Driving stress forgotten, Caroly claps, grinning at the cottage. “It’s just like the photos.” Photos she’s been ogling obsessively on her phone for weeks.

“Nicer, even. Let’s hope the inside proves just as suitable.”

“Look! There’s my chim-ney,” she says in a sing-song, pointing to the roof. She’s been very excited by the prospect of fireplace access.

We gather our bags and the groceries from the trunk and carry them up the flagstones. The house is ancient, pleasantly so. Stone walls, pitched tile roof sprouting flowers, the window panes thick and wavery. Caroly consults a print-out then heads to an assembly of potted plants, poking in the largest urn until she holds up a key, triumphant.

“I won’t get to pick the lock then,” I say, pretending disappointment.

“Ooh, neat.” She returns and shows me the key, a knobby old charming thing from a more prideful time when we bothered to give flourish to everyday objects. The door lock matches, its scalloped edges boasting a decorative inlay of vines. It opens with a satisfying, loud click, and Caroly pushes the door in on whining hinges.

We head into the main room and find a lamp.

Her eyes light up, along with the bulb. “Oh. It’s perfect.”

“It is.”

The inside’s as rustic as the exterior, but with touches of modernity—old beams and stone, but the furniture is in good nick, rugs new, only the faintest whiff of mustiness. Far nicer than either of us had let ourselves expect. The ceilings are lower than in a modern home, but I don’t mind. I’m fairly tall but I’ve lived in a slope-cornered garret flat for years, and I enjoy feeling closed in upon.

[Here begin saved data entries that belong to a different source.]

(** X13. With the default scoring weights the total score of any listing
  lies between -15 and 17; against the default high threshold 15 a
  listing is of high priority only with the total 17, that is with a
  priority-model bonus of 10, the maintenance bonus, the price bonus and
  the mileage bonus together, and without any penalty. *)
Theorem total_score_bounds_default_weights :
  -15 <= total_score result <= 17
  /\ (high_threshold self = 15 -> priority result = "high" ->
      total_score result = 17 /\ length (bonuses result) = 4%nat
      /\ penalties result = []).
Proof.
  subst result.
  destruct (excluded (evaluate self listing_id title description price mileage
                        year fuel gearbox brand model engine)) eqn:E.
  - destruct (evaluate_excluded_defaults _ _ _ _ _ _ _ _ _ _ _ _ E)
      as (-> & -> & _).
    split; [lia | discriminate].
  - rewrite (evaluate_scored _ _ _ _ _ _ _ _ _ _ _ _ E).
    cbn [total_score priority bonuses penalties].
    destruct (bonus_points_default (default "" brand) (default "" model) title
                description (default 0 price) (default 0 mileage)) as [Hb Hb17].
    destruct (penalty_points_default (default "" brand) title description
                (default "" fuel)) as [Hp Hp0].
    cbv zeta in Hb, Hb17, Hp, Hp0.
    split; [lia |].
    intros -> Hhigh. unfold priority_of_score in Hhigh.
    destruct (Z.ltb_spec 15 (fst (_calculate_bonus_points self (default "" brand)
                                    (default "" model) title description
                                    (default 0 price) (default 0 mileage))
                             + fst (_calculate_penalty_points self (default "" brand)
                                      title description (default "" fuel))))
      as [Hgt | _].
    + assert (fst (_calculate_penalty_points self (default "" brand) title
                     description (default "" fuel)) = 0 \/
              fst (_calculate_penalty_points self (default "" brand) title
                     description (default "" fuel)) <= -5) as [H0 | Hneg].
      { rewrite penalty_parts, no_weights. unfold Py.get.
        rewrite !lookup_empty. cbn [default fst].
        destruct (_ || _)%bool; destruct (first_keyword_in _ _); cbn; lia. }
      * assert (fst (_calculate_bonus_points self (default "" brand)
                       (default "" model) title description (default 0 price)
                       (default 0 mileage)) = 17 \/
                fst (_calculate_bonus_points self (default "" brand)
                       (default "" model) title description (default 0 price)
                       (default 0 mileage)) <= 15) as [H17 | Hle].
        { clear -no_weights no_model_weights. unfold _calculate_bonus_points.
          destruct (model_bonuses_default (Py.lower (default "" brand))
                      (Py.lower (default "" model))
                      (Py.lower (title ++ " " ++ description)))
            as (a & labels & -> & Ha).
          rewrite maintenance_bonus_first, no_weights. unfold Py.get.
          rewrite !lookup_empty. cbn [default].
          destruct (first_keyword_in _ _) as [kw |];
            rewrite ?maintenance_points_default;
            destruct (negb (default 0 price =? 0) && (default 0 price <? 2500))%bool;
            destruct (negb (default 0 mileage =? 0)
                      && (default 0 mileage <? 100000))%bool;
            cbn [award fst snd];
            (destruct Ha as [[Ha _] | [Ha _]]; lia). }
        -- rewrite H17, H0. repeat split; auto.
        -- lia.
      * lia.
    + destruct (_ <=? _); discriminate Hhigh.
Qed.
(** * ai-sales-agent: the session, cart and orchestration core

    A shallow embedding of the Python backend (agents/sales_agent.py,
    services/context_manager.py, services/channel_adapters.py,
    agents/inventory_agent.py, agents/orchestrator.py,
    agents/payment_agent.py) and the properties of it that the design
    document states, followed by further properties of the code. *)

From Stdlib Require Import ZArith List String Ascii Bool Lia Floats.
From stdpp Require Import base option list gmap strings pretty.

Set Warnings "-register-all".
Open Scope string_scope.

(** ** Python primitives used by the code *)

Module Py.

(** Text is modelled by its bytes. [str.lower] on one of them: the ASCII
    capitals have a lower-case form, every other byte is kept. *)
Definition lower_ascii (c : ascii) : ascii :=
  let n := nat_of_ascii c in
  if (65 <=? n)%nat && (n <=? 90)%nat then ascii_of_nat (n + 32) else c.

(** [s.lower()] *)
Fixpoint lower (s : string) : string :=
  match s with
  | EmptyString => EmptyString
  | String c r => String (lower_ascii c) (lower r)
  end.

(** [s.startswith(p)] *)
Fixpoint startswith (p s : string) : bool :=
  match p, s with
  | EmptyString, _ => true
  | String _ _, EmptyString => false
  | String a p', String b s' => if Ascii.eqb a b then startswith p' s' else false
  end.

(** [needle in hay] for two strings: substring search. *)
Fixpoint contains (needle hay : string) : bool :=
  startswith needle hay ||
  match hay with
  | EmptyString => false
  | String _ r => contains needle r
  end.

(** [any(word in s for word in words)] *)
Definition any_in (words : list string) (s : string) : bool :=
  existsb (fun word => contains word s) words.

(** [lst.remove(x)]: drops the first element equal to [x]. *)
Fixpoint list_remove `{EqDecision A} (x : A) (l : list A) : list A :=
  match l with
  | [] => []
  | y :: r => if decide (y = x) then r else y :: list_remove x r
  end.

(** [sum(...)] over integers. *)
Definition int_sum (l : list Z) : Z := fold_left Z.add l 0%Z.

(** [s[:n]] on a string. *)
Fixpoint str_take (n : nat) (s : string) : string :=
  match n, s with
  | S k, String c r => String c (str_take k r)
  | _, _ => EmptyString
  end.

(** The JSON-shaped values the agents pass around in [Dict[str, Any]]. A
    dict keeps its entries in insertion order, one per key. *)
Inductive value : Type :=
  | VNone
  | VBool (b : bool)
  | VInt (z : Z)
  | VFloat (f : float)
  | VStr (s : string)
  | VList (l : list value)
  | VDict (d : list (string * value)).

Abbreviation dict := (list (string * value)).

(** [type(v).__name__] *)
Definition type_name (v : value) : string :=
  match v with
  | VNone => "NoneType"
  | VBool _ => "bool"
  | VInt _ => "int"
  | VFloat _ => "float"
  | VStr _ => "str"
  | VList _ => "list"
  | VDict _ => "dict"
  end.

(** The exceptions the modelled code can meet; all derive from [Exception]. *)
Inductive exn : Type :=
  | KeyError (key : string)
  | AttributeError (type attr : string)
  | TypeError (message : string)
  | OperationalError (detail : string).

Inductive result (A : Type) : Type :=
  | Ok (a : A)
  | Raise (e : exn).
Arguments Ok {A} a.
Arguments Raise {A} e.

Definition rbind {A B} (m : result A) (k : A -> result B) : result B :=
  match m with
  | Ok a => k a
  | Raise e => Raise e
  end.

(** [try: body except Exception as e: handler(e)] *)
Definition try_except {A} (body : result A) (handler : exn -> result A) : result A :=
  match body with
  | Ok a => Ok a
  | Raise e => handler e
  end.

(** Truth value of an object, as [if v:] tests it. *)
Definition truthy (v : value) : bool :=
  match v with
  | VNone => false
  | VBool b => b
  | VInt z => negb (z =? 0)%Z
  | VFloat f => negb (PrimFloat.eqb f 0%float)
  | VStr s => negb (String.eqb s "")
  | VList l => negb (Nat.eqb (length l) 0)
  | VDict d => negb (Nat.eqb (length d) 0)
  end.

(** Lookup of a key in a dict. *)
Fixpoint dict_get (k : string) (d : dict) : option value :=
  match d with
  | [] => None
  | (k', v) :: r => if String.eqb k' k then Some v else dict_get k r
  end.

(** Lookup in a table keyed by strings. *)
Fixpoint table_get {A} (k : string) (t : list (string * A)) : option A :=
  match t with
  | [] => None
  | (k', v) :: r => if String.eqb k' k then Some v else table_get k r
  end.

(** [d[k] = v]: overwrites the entry of [k] in place, or adds it last. *)
Fixpoint dict_set (k : string) (v : value) (d : dict) : dict :=
  match d with
  | [] => [(k, v)]
  | (k', v') :: r =>
      if String.eqb k' k then (k, v) :: r else (k', v') :: dict_set k v r
  end.

(** The dict without the entry of [k]. *)
Definition dict_remove (k : string) (d : dict) : dict :=
  filter (fun kv => fst kv <> k) d.

(** [{**a, **b}] *)
Definition dict_update (a b : dict) : dict :=
  fold_left (fun acc kv => dict_set (fst kv) (snd kv) acc) b a.

(** [v.get(k, default)]; only a dict has the method. *)
Definition get (v : value) (k : string) (fallback : value) : result value :=
  match v with
  | VDict d => Ok (default fallback (dict_get k d))
  | _ => Raise (AttributeError (type_name v) "get")
  end.

(** [v[k]] with a string key. *)
Definition item (v : value) (k : string) : result value :=
  match v with
  | VDict d =>
      match dict_get k d with
      | Some x => Ok x
      | None => Raise (KeyError k)
      end
  | VList _ => Raise (TypeError "list indices must be integers or slices, not str")
  | VStr _ => Raise (TypeError "string indices must be integers, not 'str'")
  | _ => Raise (TypeError ("'" ++ type_name v ++ "' object is not subscriptable"))
  end.

(** [v[k] = x] with a string key. *)
Definition set_item (v : value) (k : string) (x : value) : result value :=
  match v with
  | VDict d => Ok (VDict (dict_set k x d))
  | VList _ => Raise (TypeError "list indices must be integers or slices, not str")
  | _ => Raise (TypeError ("'" ++ type_name v
                            ++ "' object does not support item assignment"))
  end.

(** [v == "literal"] *)
Definition is_str (v : value) (s : string) : bool :=
  match v with
  | VStr t => String.eqb t s
  | _ => false
  end.

(** The characters of a string, as [for c in s] yields them. *)
Fixpoint chars (s : string) : list value :=
  match s with
  | EmptyString => []
  | String c r => VStr (String c EmptyString) :: chars r
  end.

(** The elements [for x in v] runs through. *)
Definition iter (v : value) : result (list value) :=
  match v with
  | VList l => Ok l
  | VStr s => Ok (chars s)
  | VDict d => Ok ((fun kv => VStr (fst kv)) <$> d)
  | _ => Raise (TypeError ("'" ++ type_name v ++ "' object is not iterable"))
  end.

(** ["literal" in v] *)
Definition str_in (s : string) (v : value) : result bool :=
  match v with
  | VList l => Ok (existsb (fun x => is_str x s) l)
  | VStr t => Ok (contains s t)
  | VDict d => Ok (bool_decide (is_Some (dict_get s d)))
  | _ => Raise (TypeError ("argument of type '" ++ type_name v ++ "' is not iterable"))
  end.

(** [v[:n]]. A dict has no slices: up to CPython 3.11 the slice object
    cannot be hashed (later versions hash it and miss the key). *)
Definition slice_to (n : nat) (v : value) : result value :=
  match v with
  | VList l => Ok (VList (take n l))
  | VStr s => Ok (VStr (str_take n s))
  | VDict _ => Raise (TypeError "unhashable type: 'slice'")
  | _ => Raise (TypeError ("'" ++ type_name v ++ "' object is not subscriptable"))
  end.

(** [v == 0] *)
Definition eq_zero (v : value) : bool :=
  match v with
  | VInt z => (z =? 0)%Z
  | VBool b => negb b
  | VFloat f => PrimFloat.eqb f 0%float
  | _ => false
  end.

(** [v > 0] *)
Definition gt_zero (v : value) : result bool :=
  match v with
  | VInt z => Ok (0 <? z)%Z
  | VBool b => Ok b
  | VFloat f => Ok (PrimFloat.ltb 0%float f)
  | _ => Raise (TypeError ("'>' not supported between instances of '"
                            ++ type_name v ++ "' and 'int'"))
  end.

(** What [repr] prints for floats, lists and dicts is left to the
    interpreter. *)
Class Repr : Type := {
  repr_float : float -> string;
  repr_list : list value -> string;
  repr_dict : dict -> string }.

(** [str(v)], also what an f-string field prints. *)
Definition str {repr : Repr} (v : value) : string :=
  match v with
  | VNone => "None"
  | VBool true => "True"
  | VBool false => "False"
  | VInt z => pretty z
  | VFloat f => repr_float f
  | VStr s => s
  | VList l => repr_list l
  | VDict d => repr_dict d
  end.

(** [str(e)] for an exception. *)
Definition exn_str (e : exn) : string :=
  match e with
  | KeyError key => "'" ++ key ++ "'"
  | AttributeError type attr =>
      "'" ++ type ++ "' object has no attribute '" ++ attr ++ "'"
  | TypeError message => message
  | OperationalError detail => detail
  end.

(** The newline character and the double quote. *)
Definition nl : string := String (ascii_of_nat 10) EmptyString.
Definition dq : string := String (ascii_of_nat 34) EmptyString.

We set our bags on the couch and carry the groceries through to the rear kitchen, small but well appointed, with a garden window overlooking the valley. I slide it open to let the breeze usher some of the closeness from the room. It’s early October and the rains ended a week ago. The autumn blooms have begun to make their debuts, dots of color in the distance and scrubby trees silhouetted against a darkening blue sky. We’ve missed the lavender, but the air is crisp, promising deep sleeps under warm blankets…should my brain allow such a thing beneath an unfamiliar roof.

I don’t like new places. The only explorations I’ve been comfortable undertaking are those bathed in candlelight, above, beneath and inside a new woman’s body. As a prostitute, my role was to navigate those landscapes with the intuition and confidence of a perennial lover, and I can say without bravado that I was excellent at my job.

But the outside world… There I’m as good as blind, lacking even the most basic internal compass, head full of static and screaming chemicals from my disorder at the mere thought of an unknown journey.